Identifying The Leading
Causes of Dry Eye Syndrome

When Dry Eye Is Caused By Meibomian Gland Dysfunction (MGD)

The cause of Dry Eye has not been easily diagnosed in the past, due to the fact that most eye care professionals have focused on a lack of tear production. Much research has been performed on Dry Eye causes in the past 20 years, and it is now known that, in most patients who present Dry Eye symptoms, tear production is not the primary problem. In fact, tear deficiency as a cause of Dry Eye is quite rare. For the overwhelming majority of patients with Dry Eye symptoms, blocked glands (Meibomian glands) in the eyelids are the root cause of Dry Eye Symptoms. There is an insufficient production of essential oils to protect the tear film, leaving the eye exposed and causing Dry Eye symptoms. Detecting MGD at its earliest stages is imperative to ensure long-term tear film health and avoid Dry Eye symptoms. Today, there are various tests that can be performed during your eye exam to assess Meibomian gland function and structure. Assessing Meibomian gland function and structure is essential to help your doctor determine an appropriate course of action.

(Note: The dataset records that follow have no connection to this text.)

(** * openApiGo: the Markdown renderer of [pkg/markdown], embedded in Rocq

    The Go package turns a Swagger 2.0 or an OpenAPI 3.x document into one
    Markdown text.  This development embeds the rendering pipeline
    ([ToMarkdown], [swagger2ToMarkdown], [openAPI3ToMarkdown], the two
    operation writers and the helpers of [helpers.go]) and proves properties
    of it.

    Conventions of the embedding:
    - a Go [string] or [[]byte] is a [string] (a sequence of bytes);
    - a Go pointer is an [option]; dereferencing [None] panics;
    - a Go [map[string]V] is an association list [gomap V]; [for k := range m]
      visits the entries in the order of the list, which stands for the order
      the Go runtime happens to pick on that run;
    - [bytes.Buffer] is append-only: a writer returns the chunks it appended,
      or panics;
    - an [interface{}] value decoded from JSON is an [option Any], [None]
      being [nil]. *)

From Stdlib Require Import List String Ascii ZArith Bool Lia Arith.
From Stdlib Require Import Permutation Sorted.
From Stdlib Require Import DecimalString.
Import ListNotations.
Open Scope string_scope.
Set Warnings "-register-all".

(** ** Strings *)

Definition nl : string := String (ascii_of_nat 10) EmptyString.
Definition tick : string := String (ascii_of_nat 96) EmptyString.
Definition emdash : string :=
  String (ascii_of_nat 226) (String (ascii_of_nat 128) (String (ascii_of_nat 148) EmptyString)).

Definition isEmpty (s : string) : bool :=
  match s with EmptyString => true | String _ _ => false end.

(** [strings.Join] *)
Definition Join (l : list string) (sep : string) : string := String.concat sep l.

(** [strings.HasPrefix s p] *)
Definition HasPrefix (s p : string) : bool := String.prefix p s.

(** [strings.LastIndex ref "/"]: the index of the last slash, if any. *)
Fixpoint LastIndexSlash (s : string) : option nat :=
  match s with
  | EmptyString => None
  | String c s' =>
      match LastIndexSlash s' with
      | Some i => Some (S i)
      | None => if Ascii.eqb c "/" then Some 0%nat else None
      end
  end.

(** [s[i:]] *)
Definition sliceFrom (i : nat) (s : string) : string :=
  String.substring i (String.length s - i) s.

(** [%d] of an [int] *)
Definition itoa (z : Z) : string := NilZero.string_of_int (Z.to_int z).

(** ** Slices and maps *)

Fixpoint insertBy {A} (le : A -> A -> bool) (x : A) (l : list A) : list A :=
  match l with
  | [] => [x]
  | y :: l' => if le x y then x :: l else y :: insertBy le x l'
  end.

Definition sortBy {A} (le : A -> A -> bool) (l : list A) : list A :=
  fold_right (insertBy le) [] l.

(** [sort.Strings]: ascending byte-wise order. *)
Definition sort_Strings : list string -> list string := sortBy String.leb.

(** [sort.Ints] *)
Definition sort_Ints : list Z -> list Z := sortBy Z.leb.

Definition gomap (V : Type) : Type := list (string * V).

(** the keys in the order one [range] over the map yields them *)
Definition keys {K V} (m : list (K * V)) : list K := map fst m.

Fixpoint mapGet {V} (m : gomap V) (k : string) : option V :=
  match m with
  | [] => None
  | (k', v) :: m' => if String.eqb k k' then Some v else mapGet m' k
  end.

(** [m[k]]: the zero value when the key is absent *)
Definition mapIndex {V} (zero : V) (m : gomap V) (k : string) : V :=
  match mapGet m k with Some v => v | None => zero end.

(** [m[k] = v] *)
Fixpoint mapSet {V} (m : gomap V) (k : string) (v : V) : gomap V :=
  match m with
  | [] => [(k, v)]
  | (k', v') :: m' =>
      if String.eqb k k' then (k, v) :: m' else (k', v') :: mapSet m' k v
  end.

Fixpoint intMapGet {V} (m : list (Z * V)) (k : Z) : option V :=
  match m with
  | [] => None
  | (k', v) :: m' => if Z.eqb k k' then Some v else intMapGet m' k
  end.

(** [contains] of helpers.go *)
Fixpoint contains (list : list string) (v : string) : bool :=
  match list with
  | [] => false
  | x :: rest => if String.eqb x v then true else contains rest v
  end.

(** [nonEmpty] of helpers.go *)
Definition nonEmpty (s fallback : string) : string :=
  if isEmpty s then fallback else s.

(** ** Decoded JSON values ([interface{}]) *)

(** The renderer never inspects such a value: it only hands it to [fmt] and to
    the example fence.  A number is kept as its literal. *)
Inductive Any : Type :=
| ABool (b : bool)
| ANumber (literal : string)
| AString (s : string)
| AArray (items : list Any)
| AObject (fields : list (string * Any)).

(** ** The output buffer *)

(** One chunk per write: [Raw] for an [fmt.Fprintf]/[fmt.Fprintln] on the
    buffer, [Fence] for a call of [writeExampleFence], whose three arguments are
    recorded. *)
Inductive Chunk : Type :=
| Raw (s : string)
| Fence (label mediaType : string) (v : option Any).

Definition Buffer : Type := list Chunk.

(** A writer either returns normally with the chunks it appended, or panics
    with the value [recover] would see. *)
Inductive M (A : Type) : Type :=
| Done (a : A) (out : Buffer)
| Panic (r : string).
Arguments Done {A} a out.
Arguments Panic {A} r.

Definition ret {A} (a : A) : M A := Done a [].

Definition bind {A B} (m : M A) (f : A -> M B) : M B :=
  match m with
  | Done a o =>
      match f a with
      | Done b o' => Done b (o ++ o')%list
      | Panic r => Panic r
      end
  | Panic r => Panic r
  end.

Notation "x <- m ;; k" := (bind m (fun x => k))
  (at level 61, m at next level, right associativity).
Notation "m ;; k" := (bind m (fun _ => k))
  (at level 61, right associativity).

Definition skip : M unit := ret tt.
Definition Fprintf (s : string) : M unit := Done tt [Raw s].
Definition Fprintln (s : string) : M unit := Done tt [Raw (s ++ nl)].
Definition writeExampleFence (label mediaType : string) (v : option Any) : M unit :=
  Done tt [Fence label mediaType v].

Definition nilDeref : string := "runtime error: invalid memory address or nil pointer dereference".

(** [*p], [p.f] on a pointer *)
Definition deref {A} (p : option A) : M A :=
  match p with Some a => ret a | None => Panic nilDeref end.

Definition when (c : bool) (m : M unit) : M unit := if c then m else skip.

(** [for _, x := range l { body x }] *)
Fixpoint forEach {A} (l : list A) (body : A -> M unit) : M unit :=
  match l with
  | [] => skip
  | x :: l' => body x ;; forEach l' body
  end.

(** a loop that updates local variables [acc] *)
Fixpoint foldM {A S} (l : list A) (f : S -> A -> M S) (acc : S) : M S :=
  match l with
  | [] => ret acc
  | x :: l' => acc' <- f acc x ;; foldM l' f acc'
  end.

(** ** Swagger 2.0 documents (go-openapi/spec), as far as the renderer reads them

    The field types are those of the library: [Info], [Paths], the
    operations of a path item, the schemas of parameters and responses and
    the entries of [SecurityDefinitions] are pointers; path items, definitions,
    properties, parameters, tags and status-code responses are values. *)

Module spec.

Record ContactInfo := { contact_Name : string; contact_Email : string }.
Record License := { license_Name : string }.
Record Info := {
  info_Title : string;
  info_Version : string;
  info_Description : string;
  info_Contact : option ContactInfo;
  info_License : option License }.

Record SecurityScheme := {
  sec_Type : string;
  sec_Name : string;
  sec_In : string;
  sec_AuthorizationURL : string;
  sec_TokenURL : string;
  sec_Scopes : gomap string }.

Record Tag := { tag_Name : string; tag_Description : string }.

Inductive Schema : Type := Build_Schema {
  Ref : string;                       (* s.Ref.String() *)
  Type_ : list string;
  Items : option SchemaOrArray;
  Format : string;
  Description : string;
  Properties : gomap Schema;
  Required : list string;
  Default : option Any;
  Enum : list (option Any);
  Example : option Any;
  Extensions : gomap (option Any) }
with SchemaOrArray : Type := Build_SchemaOrArray {
  soa_Schema : option Schema }.

Record Parameter_ := {
  prm_In : string;
  prm_Name : string;
  prm_Required : bool;
  prm_Type : string;
  prm_Schema : option Schema;
  prm_Description : string;
  prm_Default : option Any;
  prm_Enum : list (option Any) }.

Record Header := { hdr_Type : string }.

Record Response := {
  resp_Description : string;
  resp_Schema : option Schema;
  resp_Headers : gomap Header;
  resp_Examples : gomap (option Any) }.

Record Responses := {
  StatusCodeResponses : list (Z * Response);
  Default_ : option Response }.

Record Operation := {
  op_Tags : list string;
  op_Summary : string;
  op_Description : string;
  op_ID : string;
  op_Produces : list string;
  op_Consumes : list string;
  op_Parameters : list Parameter_;
  op_Responses : option Responses }.

Record PathItem := {
  Get : option Operation;
  Post : option Operation;
  Put : option Operation;
  Delete : option Operation;
  Patch : option Operation;
  Options : option Operation;
  Head : option Operation }.

Record Paths := { paths_Paths : gomap PathItem }.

Evaluating Gland Function and Tear Film Health

When your eye care professional is checking gland function, the goal is to evaluate if the Meibomian glands are secreting the right amount of oil and if the oil is of the right consistency. An assessment of gland function requires that a small amount of controlled pressure be placed over the eyelids to observe what comes out of the glands. This pressure can be applied with the help of an instrument or the doctor can lightly use their thumb or finger. The pressure is very gentle and should not cause any discomfort. The pressure is applied while you are seated at the slit lamp, so the doctor can view the gland secretions under magnification.

A Picture Tells The Story of Meibomian Gland Structure

Evaluating the structure of the Meibomian glands is essential to understand how to manage your Meibomian glands over the long term. The best way to image the glands is using breakthrough imaging technology or Dynamic Meibomian Imaging® (DMI). DMI is a picture that is taken of your eyelids that shows you and your eye care professional:

  • The appearance of the glands that you do have
  • The presence of gland loss or structural changes over all
Minimal Structural Changes
Significant Gland Loss

When MGD is present and not treated, the glands can begin to atrophy, much like what happens to muscles if they are not used. Gland loss can present a serious long-term problem, as there is no way to restore gland function when the glands are no longer present.

Instruments Used for Imaging Meibomian Glands

There are two main instruments on the market today used for imaging Meibomian Glands. They are the LipiView II and LipiScan. Ask your eye care professional if they have these instruments available in their practice. While there may be other means for evaluating gland function and structure, these two instruments are the only ones that offer Dynamic Meibomian Imaging, providing high resolution images of your gland structure.